■ **DIRECTIONS**
The records below are to be transcribed in full, exactly as given.

DATASET ENTRIES START

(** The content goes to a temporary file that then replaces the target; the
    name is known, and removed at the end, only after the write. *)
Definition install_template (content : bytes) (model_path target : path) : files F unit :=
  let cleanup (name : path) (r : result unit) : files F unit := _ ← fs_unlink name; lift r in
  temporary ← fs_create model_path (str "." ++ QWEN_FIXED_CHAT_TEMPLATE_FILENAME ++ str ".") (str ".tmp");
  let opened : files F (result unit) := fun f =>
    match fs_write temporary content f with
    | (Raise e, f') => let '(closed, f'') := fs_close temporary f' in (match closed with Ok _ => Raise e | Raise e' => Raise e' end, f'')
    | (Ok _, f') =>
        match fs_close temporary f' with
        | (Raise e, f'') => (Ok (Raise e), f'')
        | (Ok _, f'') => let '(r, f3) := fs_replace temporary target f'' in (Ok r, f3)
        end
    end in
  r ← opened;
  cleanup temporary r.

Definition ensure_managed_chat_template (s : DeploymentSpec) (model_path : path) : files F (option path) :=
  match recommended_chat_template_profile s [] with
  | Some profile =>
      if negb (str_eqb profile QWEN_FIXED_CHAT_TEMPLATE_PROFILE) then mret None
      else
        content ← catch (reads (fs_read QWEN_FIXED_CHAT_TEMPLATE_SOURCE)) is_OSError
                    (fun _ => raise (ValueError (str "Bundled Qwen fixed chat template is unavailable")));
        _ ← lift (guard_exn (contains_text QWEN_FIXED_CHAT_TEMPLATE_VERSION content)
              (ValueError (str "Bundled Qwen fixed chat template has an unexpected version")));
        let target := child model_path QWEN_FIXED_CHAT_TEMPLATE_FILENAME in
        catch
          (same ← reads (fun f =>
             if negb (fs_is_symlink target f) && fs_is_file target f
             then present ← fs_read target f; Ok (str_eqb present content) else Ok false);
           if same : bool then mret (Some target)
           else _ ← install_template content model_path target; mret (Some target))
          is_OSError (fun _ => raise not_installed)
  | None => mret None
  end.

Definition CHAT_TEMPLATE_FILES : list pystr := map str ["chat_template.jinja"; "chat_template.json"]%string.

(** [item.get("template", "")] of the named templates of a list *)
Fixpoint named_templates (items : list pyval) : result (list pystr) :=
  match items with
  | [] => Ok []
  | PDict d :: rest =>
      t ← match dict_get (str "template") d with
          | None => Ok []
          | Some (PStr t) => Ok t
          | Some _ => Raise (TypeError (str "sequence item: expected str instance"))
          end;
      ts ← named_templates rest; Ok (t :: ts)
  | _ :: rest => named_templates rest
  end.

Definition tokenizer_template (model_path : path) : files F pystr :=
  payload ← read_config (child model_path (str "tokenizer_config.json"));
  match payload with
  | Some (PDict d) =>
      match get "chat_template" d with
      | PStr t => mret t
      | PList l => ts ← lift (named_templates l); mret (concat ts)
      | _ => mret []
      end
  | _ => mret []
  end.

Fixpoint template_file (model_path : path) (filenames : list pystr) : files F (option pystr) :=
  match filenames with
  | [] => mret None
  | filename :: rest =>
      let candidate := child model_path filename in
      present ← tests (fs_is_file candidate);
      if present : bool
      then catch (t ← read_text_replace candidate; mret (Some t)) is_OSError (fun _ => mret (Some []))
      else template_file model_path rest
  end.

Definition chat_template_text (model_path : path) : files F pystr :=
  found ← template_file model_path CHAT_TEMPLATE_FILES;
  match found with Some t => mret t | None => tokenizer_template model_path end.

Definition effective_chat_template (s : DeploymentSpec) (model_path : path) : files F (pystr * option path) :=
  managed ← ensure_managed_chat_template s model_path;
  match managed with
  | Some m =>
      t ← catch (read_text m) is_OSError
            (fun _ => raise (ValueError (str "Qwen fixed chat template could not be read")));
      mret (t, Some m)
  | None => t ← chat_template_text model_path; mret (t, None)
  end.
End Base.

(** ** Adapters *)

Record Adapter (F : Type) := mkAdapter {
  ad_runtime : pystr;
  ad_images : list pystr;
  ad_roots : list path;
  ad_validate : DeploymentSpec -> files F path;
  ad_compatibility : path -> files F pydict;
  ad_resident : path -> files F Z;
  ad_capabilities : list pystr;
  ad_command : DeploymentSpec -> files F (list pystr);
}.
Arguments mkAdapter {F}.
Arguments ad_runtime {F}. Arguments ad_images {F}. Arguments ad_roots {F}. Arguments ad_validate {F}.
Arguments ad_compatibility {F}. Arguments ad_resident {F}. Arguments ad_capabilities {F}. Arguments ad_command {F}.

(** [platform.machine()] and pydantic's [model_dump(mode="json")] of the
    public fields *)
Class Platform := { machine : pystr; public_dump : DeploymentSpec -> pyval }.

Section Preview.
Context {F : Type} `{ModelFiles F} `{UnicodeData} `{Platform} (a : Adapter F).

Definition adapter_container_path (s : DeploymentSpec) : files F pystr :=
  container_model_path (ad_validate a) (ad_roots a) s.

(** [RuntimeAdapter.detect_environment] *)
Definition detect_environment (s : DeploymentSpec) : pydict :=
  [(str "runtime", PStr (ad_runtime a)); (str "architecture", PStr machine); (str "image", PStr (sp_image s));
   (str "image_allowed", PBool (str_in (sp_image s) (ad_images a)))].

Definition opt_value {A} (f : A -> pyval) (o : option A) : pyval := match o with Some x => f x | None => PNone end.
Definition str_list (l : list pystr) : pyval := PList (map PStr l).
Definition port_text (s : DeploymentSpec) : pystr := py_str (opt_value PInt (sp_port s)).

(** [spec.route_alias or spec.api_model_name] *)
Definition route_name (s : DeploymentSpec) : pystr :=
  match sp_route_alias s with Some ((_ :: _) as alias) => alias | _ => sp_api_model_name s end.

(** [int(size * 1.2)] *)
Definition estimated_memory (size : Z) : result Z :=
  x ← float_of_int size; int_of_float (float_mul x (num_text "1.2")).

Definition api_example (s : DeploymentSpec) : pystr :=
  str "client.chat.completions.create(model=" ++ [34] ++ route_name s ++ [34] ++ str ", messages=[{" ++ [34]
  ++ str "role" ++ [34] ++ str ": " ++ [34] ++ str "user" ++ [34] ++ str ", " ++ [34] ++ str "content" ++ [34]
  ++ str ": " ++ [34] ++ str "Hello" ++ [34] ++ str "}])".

DATASET ENTRIES END

■ **EXERCISE OUTPUT**
(** The content goes to a temporary file that then replaces the target; the
    name is known, and removed at the end, only after the write. *)
Definition install_template (content : bytes) (model_path target : path) : files F unit :=
  let cleanup (name : path) (r : result unit) : files F unit := _ ← fs_unlink name; lift r in
  temporary ← fs_create model_path (str "." ++ QWEN_FIXED_CHAT_TEMPLATE_FILENAME ++ str ".") (str ".tmp");
  let opened : files F (result unit) := fun f =>
    match fs_write temporary content f with
    | (Raise e, f') => let '(closed, f'') := fs_close temporary f' in (match closed with Ok _ => Raise e | Raise e' => Raise e' end, f'')
    | (Ok _, f') =>
        match fs_close temporary f' with
        | (Raise e, f'') => (Ok (Raise e), f'')
        | (Ok _, f'') => let '(r, f3) := fs_replace temporary target f'' in (Ok r, f3)
        end
    end in
  r ← opened;
  cleanup temporary r.

Definition ensure_managed_chat_template (s : DeploymentSpec) (model_path : path) : files F (option path) :=
  match recommended_chat_template_profile s [] with
  | Some profile =>
      if negb (str_eqb profile QWEN_FIXED_CHAT_TEMPLATE_PROFILE) then mret None
      else
        content ← catch (reads (fs_read QWEN_FIXED_CHAT_TEMPLATE_SOURCE)) is_OSError
                    (fun _ => raise (ValueError (str "Bundled Qwen fixed chat template is unavailable")));
        _ ← lift (guard_exn (contains_text QWEN_FIXED_CHAT_TEMPLATE_VERSION content)
              (ValueError (str "Bundled Qwen fixed chat template has an unexpected version")));
        let target := child model_path QWEN_FIXED_CHAT_TEMPLATE_FILENAME in
        catch
          (same ← reads (fun f =>
             if negb (fs_is_symlink target f) && fs_is_file target f
             then present ← fs_read target f; Ok (str_eqb present content) else Ok false);
           if same : bool then mret (Some target)
           else _ ← install_template content model_path target; mret (Some target))
          is_OSError (fun _ => raise not_installed)
  | None => mret None
  end.

Definition CHAT_TEMPLATE_FILES : list pystr := map str ["chat_template.jinja"; "chat_template.json"]%string.

(** [item.get("template", "")] of the named templates of a list *)
Fixpoint named_templates (items : list pyval) : result (list pystr) :=
  match items with
  | [] => Ok []
  | PDict d :: rest =>
      t ← match dict_get (str "template") d with
          | None => Ok []
          | Some (PStr t) => Ok t
          | Some _ => Raise (TypeError (str "sequence item: expected str instance"))
          end;
      ts ← named_templates rest; Ok (t :: ts)
  | _ :: rest => named_templates rest
  end.

Definition tokenizer_template (model_path : path) : files F pystr :=
  payload ← read_config (child model_path (str "tokenizer_config.json"));
  match payload with
  | Some (PDict d) =>
      match get "chat_template" d with
      | PStr t => mret t
      | PList l => ts ← lift (named_templates l); mret (concat ts)
      | _ => mret []
      end
  | _ => mret []
  end.

Fixpoint template_file (model_path : path) (filenames : list pystr) : files F (option pystr) :=
  match filenames with
  | [] => mret None
  | filename :: rest =>
      let candidate := child model_path filename in
      present ← tests (fs_is_file candidate);
      if present : bool
      then catch (t ← read_text_replace candidate; mret (Some t)) is_OSError (fun _ => mret (Some []))
      else template_file model_path rest
  end.

Definition chat_template_text (model_path : path) : files F pystr :=
  found ← template_file model_path CHAT_TEMPLATE_FILES;
  match found with Some t => mret t | None => tokenizer_template model_path end.

Definition effective_chat_template (s : DeploymentSpec) (model_path : path) : files F (pystr * option path) :=
  managed ← ensure_managed_chat_template s model_path;
  match managed with
  | Some m =>
      t ← catch (read_text m) is_OSError
            (fun _ => raise (ValueError (str "Qwen fixed chat template could not be read")));
      mret (t, Some m)
  | None => t ← chat_template_text model_path; mret (t, None)
  end.
End Base.

(** ** Adapters *)

Record Adapter (F : Type) := mkAdapter {
  ad_runtime : pystr;
  ad_images : list pystr;
  ad_roots : list path;
  ad_validate : DeploymentSpec -> files F path;
  ad_compatibility : path -> files F pydict;
  ad_resident : path -> files F Z;
  ad_capabilities : list pystr;
  ad_command : DeploymentSpec -> files F (list pystr);
}.
Arguments mkAdapter {F}.
Arguments ad_runtime {F}. Arguments ad_images {F}. Arguments ad_roots {F}. Arguments ad_validate {F}.
Arguments ad_compatibility {F}. Arguments ad_resident {F}. Arguments ad_capabilities {F}. Arguments ad_command {F}.

(** [platform.machine()] and pydantic's [model_dump(mode="json")] of the
    public fields *)
Class Platform := { machine : pystr; public_dump : DeploymentSpec -> pyval }.

Section Preview.
Context {F : Type} `{ModelFiles F} `{UnicodeData} `{Platform} (a : Adapter F).

Definition adapter_container_path (s : DeploymentSpec) : files F pystr :=
  container_model_path (ad_validate a) (ad_roots a) s.

(** [RuntimeAdapter.detect_environment] *)
Definition detect_environment (s : DeploymentSpec) : pydict :=
  [(str "runtime", PStr (ad_runtime a)); (str "architecture", PStr machine); (str "image", PStr (sp_image s));
   (str "image_allowed", PBool (str_in (sp_image s) (ad_images a)))].

Definition opt_value {A} (f : A -> pyval) (o : option A) : pyval := match o with Some x => f x | None => PNone end.
Definition str_list (l : list pystr) : pyval := PList (map PStr l).
Definition port_text (s : DeploymentSpec) : pystr := py_str (opt_value PInt (sp_port s)).

(** [spec.route_alias or spec.api_model_name] *)
Definition route_name (s : DeploymentSpec) : pystr :=
  match sp_route_alias s with Some ((_ :: _) as alias) => alias | _ => sp_api_model_name s end.

(** [int(size * 1.2)] *)
Definition estimated_memory (size : Z) : result Z :=
  x ← float_of_int size; int_of_float (float_mul x (num_text "1.2")).

Definition api_example (s : DeploymentSpec) : pystr :=
  str "client.chat.completions.create(model=" ++ [34] ++ route_name s ++ [34] ++ str ", messages=[{" ++ [34]
  ++ str "role" ++ [34] ++ str ": " ++ [34] ++ str "user" ++ [34] ++ str ", " ++ [34] ++ str "content" ++ [34]
  ++ str ": " ++ [34] ++ str "Hello" ++ [34] ++ str "}])".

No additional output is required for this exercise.